The headline looked like a victory for press freedom: Ecuador’s President Rafael Correa announced he was dropping his cases against six journalists whose work had offended him, and he pardoned them from prison terms and crippling fines totaling $42 million. But after taking in the details, the champagne went flat. In truth, Correa was signaling that he was still waging his long battle to dominate the media of Ecuador — and that he still held the whip hand.

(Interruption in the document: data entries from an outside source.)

(** Every run of the [try] block, whether it completes or throws, has drawn
    the frames [0], ..., [k - 1] in this order for some [k] up to the total,
    and all of them when it completes. *)
Lemma exportBody_draws w p :
  DrawsFrames 0 (Z.max 0 (totalFrames (duration p))) (exportBody w p).
Proof.
  unfold exportBody.
  apply DrawsFrames_after; [lia | apply NoDraw_ensureLoaded | intros _].
  apply DrawsFrames_after; [lia | apply NoDraw_setExportProgress | intros _].
  apply DrawsFrames_after; [lia | apply NoDraw_fetchFile | intros _].
  apply DrawsFrames_after; [lia | apply NoDraw_writeFile | intros _].
  apply DrawsFrames_after;
    [lia
    | destruct (contextAvailable w); [apply NoDraw_ret | apply NoDraw_throw]
    | intros _].
  apply DrawsFrames_after; [lia | apply NoDraw_preloadImages | intros _].
  apply DrawsFrames_before; [apply frameLoop_draws | intros _].
  apply NoDraw_bind; [apply NoDraw_setExportProgress | intros _].
  apply NoDraw_bind; [apply NoDraw_run | intros _].
  apply NoDraw_bind; [apply NoDraw_setExportProgress | intros _].
  apply NoDraw_bind; [apply NoDraw_readFile | intros _].
  apply NoDraw_bind; [by apply NoDraw_emit | intros _].
  apply NoDraw_bind; [apply NoDraw_unlinkLoop | intros _].
  apply NoDraw_bind; [apply NoDraw_unlink | intros _].
  apply NoDraw_unlink.
Qed.
End FramesOfRun.

Lemma frameTimeOf_mono i j :
  i <= j -> (ExportJob.frameTimeOf i <= ExportJob.frameTimeOf j)%Q.
Proof.
  intros Hij. unfold ExportJob.frameTimeOf, Double.div.
  apply round_mono. unfold Qdiv. apply Qmult_le_compat_r; [| discriminate].
  by rewrite <- Zle_Qle.
Qed.

Lemma totalFrames_nonneg duration :
  (0 <= duration)%Q -> 0 <= ExportJob.totalFrames duration.
Proof.
  intros H. unfold ExportJob.totalFrames, Double.mul.
  change 0 with (Qfloor 0). apply Qfloor_resp_le, round_nonneg.
  apply Qmult_le_0_compat; [assumption | discriminate].
Qed.

(** C6. The export draws its frames in the order of their indices [0], [1],
    [2], ..., frame [i] sampled at [i / frameRate], where [frameRate] is the
    constant 30 of the code and the quotient is the one of JavaScript
    numbers; a run that throws has drawn an initial part of them.  A run
    that completes has drawn exactly [Math.floor(duration * frameRate)]
    frames, the indices [0] to [totalFrames - 1], the product being the one
    of JavaScript numbers too.  The times of the frames never decrease.
    For a duration of 2 seconds there are 60 frames and frame 30 is sampled
    at time 1.  For the number nearest to 0.3 the product is rounded to 9
    and there are 9 frames, where the exact product would give 8; frame 3
    is sampled at the number nearest to 0.1.  The frames of a run are those
    after the ones already in the event log. *)
Theorem export_frame_sequence :
  (forall (w : ExportJob.World) (p : ExportJob.Props) (s : ExportJob.State),
      let total := ExportJob.totalFrames (ExportJob.duration p) in
      let frames :=
        drop (length (ExportJob.drawnFrames (ExportJob.events s)))
             (ExportJob.drawnFrames
                (ExportJob.events (fst (ExportJob.exportBody w p s)))) in
      total = Qfloor (Double.mul (ExportJob.duration p) 30)
      /\ (exists k,
            0 <= k <= Z.max 0 total
            /\ frames = map (fun i => (i, ExportJob.frameTimeOf i)) (seqZ 0 k))
      /\ (snd (ExportJob.exportBody w p s) = ExportJob.Normal tt ->
          frames = map (fun i => (i, ExportJob.frameTimeOf i)) (seqZ 0 total)
          /\ length frames = Z.to_nat total
          /\ ((0 <= ExportJob.duration p)%Q ->
              Z.of_nat (length frames) = total)
          /\ (forall i, 0 <= i < total ->
                frames !! Z.to_nat i = Some (i, ExportJob.frameTimeOf i)
                /\ ExportJob.frameTimeOf i = Double.div (inject_Z i) 30)))
  /\ (forall i j,
        i <= j -> (ExportJob.frameTimeOf i <= ExportJob.frameTimeOf j)%Q)
  /\ ExportJob.totalFrames 2 = 60
  /\ ExportJob.frameTimeOf 30 = 1%Q
  /\ ExportJob.totalFrames js_0_3 = 9
  /\ Qfloor (js_0_3 * 30) = 8
  /\ ExportJob.frameTimeOf 3 = js_0_1.
Proof.
  split; [| split; [exact frameTimeOf_mono |];
            repeat split; vm_compute; reflexivity].
  intros w p s total frames.
  destruct (ExportJob.exportBody w p s) as [s' c] eqn:Hrun.
  simpl in frames |- *.
  destruct (exportBody_draws w p s s' c Hrun) as (k & Hk & Hd & Hn).
  fold total in Hk, Hn. rewrite Z.sub_0_r in Hd.
  assert (Hframes : frames =
                    map (fun i => (i, ExportJob.frameTimeOf i)) (seqZ 0 k)).
  { subst frames. by rewrite Hd, drop_app_length. }
  split; [reflexivity |]. split; [by exists k |].
  intros ->. rewrite (Hn tt eq_refl) in Hframes.
  assert (Heq : frames =
                map (fun i => (i, ExportJob.frameTimeOf i)) (seqZ 0 total)).
  { rewrite Hframes. destruct (Z.le_gt_cases 0 total) as [Hpos | Hneg].
    - by rewrite Z.max_r by lia.
    - rewrite Z.max_l by lia. by rewrite (seqZ_nil 0 total) by lia. }
  assert (Hlen : length frames = Z.to_nat total)
    by (by rewrite Heq, length_map, length_seqZ).
  split; [assumption |]. split; [assumption |]. split.
  - intros Hpos. rewrite Hlen. apply Z2Nat.id.
    by apply totalFrames_nonneg.
  - intros i Hi. split; [| reflexivity].
    rewrite Heq, list_lookup_fmap, lookup_seqZ_lt by lia. simpl.
    by rewrite Z2Nat.id by lia.
Qed.

Lemma export_frame_sequence_witness :
  snd (ExportJob.exportBody ExportJob.allSucceeds (ExportJob.someProps 2)
         ExportJob.freshState) = ExportJob.Normal tt
  /\ length
       (drop (length (ExportJob.drawnFrames
                        (ExportJob.events ExportJob.freshState)))
             (ExportJob.drawnFrames
                (ExportJob.events
                   (fst (ExportJob.exportBody ExportJob.allSucceeds
                           (ExportJob.someProps 2) ExportJob.freshState)))))
     = Z.to_nat (ExportJob.totalFrames
                   (ExportJob.duration (ExportJob.someProps 2))).
Proof.
  assert (Hrun : snd (ExportJob.exportBody ExportJob.allSucceeds
                        (ExportJob.someProps 2) ExportJob.freshState)
                 = ExportJob.Normal tt) by (vm_compute; reflexivity).
  split; [exact Hrun |].
  destruct (proj1 export_frame_sequence ExportJob.allSucceeds
              (ExportJob.someProps 2) ExportJob.freshState)
    as (_ & _ & Hdone).
  destruct (Hdone Hrun) as (_ & Hlen & _).
  exact Hlen.
Defined.

(** ** Cleanup of the encoder's working storage *)

(** The state in which the [try] block of [handleExport] starts. *)
Lemma handleExport_FS w p s :
  ExportJob.FS (fst (ExportJob.handleExport w p s)) =
  ExportJob.FS
    (fst (ExportJob.exportBody w p
            (fst (ExportJob.bind (ExportJob.setIsExporting true)
                    (fun _ => ExportJob.setExportProgress 0) s)))).
Proof.
  unfold ExportJob.handleExport at 1. unfold ExportJob.bind at 1 2. simpl.
  unfold ExportJob.tryCatchFinally.
  destruct (ExportJob.exportBody w p _) as [s' [[] | e |]]; reflexivity.
Qed.

(** A run whose [try] block completes leaves none of the files it created:
    every frame image, [input.mp3] and [output.mp4] have been unlinked. *)
Lemma export_success_unlinks_all w p s name :
  snd (ExportJob.exportBody w p
         (fst (ExportJob.bind (ExportJob.setIsExporting true)
                 (fun _ => ExportJob.setExportProgress 0) s)))
  = ExportJob.Normal tt ->
  In name (ExportJob.transientNames
             (ExportJob.totalFrames (ExportJob.duration p))) ->
  ExportJob.FS (fst (ExportJob.handleExport w p s)) !! name = None.
Proof.
  rewrite handleExport_FS.
  destruct (ExportJob.exportBody w p _) as [s' c] eqn:Hrun. simpl.
  intros -> Hin. apply exportBody_completed in Hrun as [_ Hgone]. auto.
Qed.

(** C7 fails on the code when a step of the export throws.  The cleanup is
    the last part of the [try] block, not of [finally]: a run that throws
    after [input.mp3] was written skips it.  When an image fails to load,
    [input.mp3] stays in the working storage, whatever the props and the
    state before; when the encoder fails on a clip of three frames, the
    three frame images and [input.mp3] stay. *)
Theorem export_failure_leaves_files :
  (forall (p : ExportJob.Props) (s : ExportJob.State),
      let s' := fst (ExportJob.handleExport ExportJob.imageFails p s) in
      ExportJob.FS s' !! ExportJob.inputName = Some ExportJob.AudioData
      /\ In ExportJob.Alert (ExportJob.events s')
      /\ ExportJob.isExporting s' = false)
  /\ (let s' := fst (ExportJob.handleExport ExportJob.encodeFails
                       (ExportJob.someProps (1 # 10)) ExportJob.freshState) in
      ExportJob.FS s' !! ExportJob.inputName = Some ExportJob.AudioData
      /\ ExportJob.FS s' !! ExportJob.frameName 0 = Some (ExportJob.FrameImage 0)
      /\ ExportJob.FS s' !! ExportJob.frameName 1 = Some (ExportJob.FrameImage 1)
      /\ ExportJob.FS s' !! ExportJob.frameName 2 = Some (ExportJob.FrameImage 2)
      /\ In ExportJob.Alert (ExportJob.events s')
      /\ ExportJob.isExporting s' = false).
Proof.
  split.
  - intros p s.
    unfold ExportJob.handleExport, ExportJob.tryCatchFinally,
      ExportJob.exportBody, ExportJob.ensureLoaded, ExportJob.preloadImages,
      ExportJob.bind, ExportJob.gets, ExportJob.modify,
      ExportJob.setIsExporting, ExportJob.setExportProgress. simpl.
    destruct (ExportJob.isLoaded s); simpl.
    + split; [apply lookup_insert_eq |].
      split; [| reflexivity].
      apply in_or_app. right. by left.
    + split; [apply lookup_insert_eq |].
      split; [| reflexivity].
      apply in_or_app. right. by left.
  - cbv zeta. repeat split; try (vm_compute; reflexivity).
    vm_compute. repeat (first [left; reflexivity | right]).
Qed.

By the fines and sentences imposed, the case against the leading daily El Universo was the most outrageous. The newspaper was sentenced to a potentially bankruptingd $40 million in fines, and Emilio Palacio, a columnist, and the brothers Carlos, César, and Nicolás Pérez, the top executives of the paper, were each given prison sentences of three years. Correa had sued for criminal libel for a column Palacio wrote referring to the president as “the Dictator” and warning him that “there is no statute of limitation for crimes against humanity.” Palacio was referring to a potential coup d’etat in 2010 when Correa, trapped in a hospital by rebellious police, was rescued by the military — in Palacio’s account, after he ordered the soldiers to fire on the hospital.

After a local court imposed the sentences, defense lawyers charged that Correa had had his own lawyer write the judge’s decision. But the verdict was upheld on appeal by the nation’s highest court, and it was only after that ruling that Correa, under pressure from neighboring governments and press watchdog groups including the OPC, issued his pardons. The net result: The precedent in the case is firmly in place, and the journalists of Ecuador are on notice not to offend the president.

In the second case, the authors of the book El Gran Hermano (The Big Brother), Juan Carlos Calderón and Christian Zurita, each faced $1 million in fines for exposing the favors Correa did for his brother, Fabricio Correa, including state contracts for Fabricio and his business associates worth more than $600 million. Ecuador’s government was also overcharged by $140 million for these contracts, according to Inmediato, a Quito-based newspaper. The Correa brothers have since fallen out, and Fabricio has publicly toyed with running against Rafael for the presidency. But Rafael sued Calderón and Zurita for criminal defamation, charging that his honor had been impugned. In such cases, truth is not a defense — a fact that by itself argues that criminal defamation laws should be abolished as an offense not only against press freedom, but against basic fair play.

Correa, a left-leaning ally of Venezuela’s Hugo Chavez who has been feuding with conservative media since he took office in 2007, underscored his message with a blunt warning: “There is forgiveness, but it is not forgotten.” And in the aftermath, his followers — known as Correistas — have started an online campaign calling for “no more attacks against Ecuador” in the global press. This campaign targets organizations defending global freedom of expression, as well as the national and international media. Journalists in Ecuador can be glad that their colleagues have escaped draconian punishment. But the threat of more of the same still hangs over all their heads.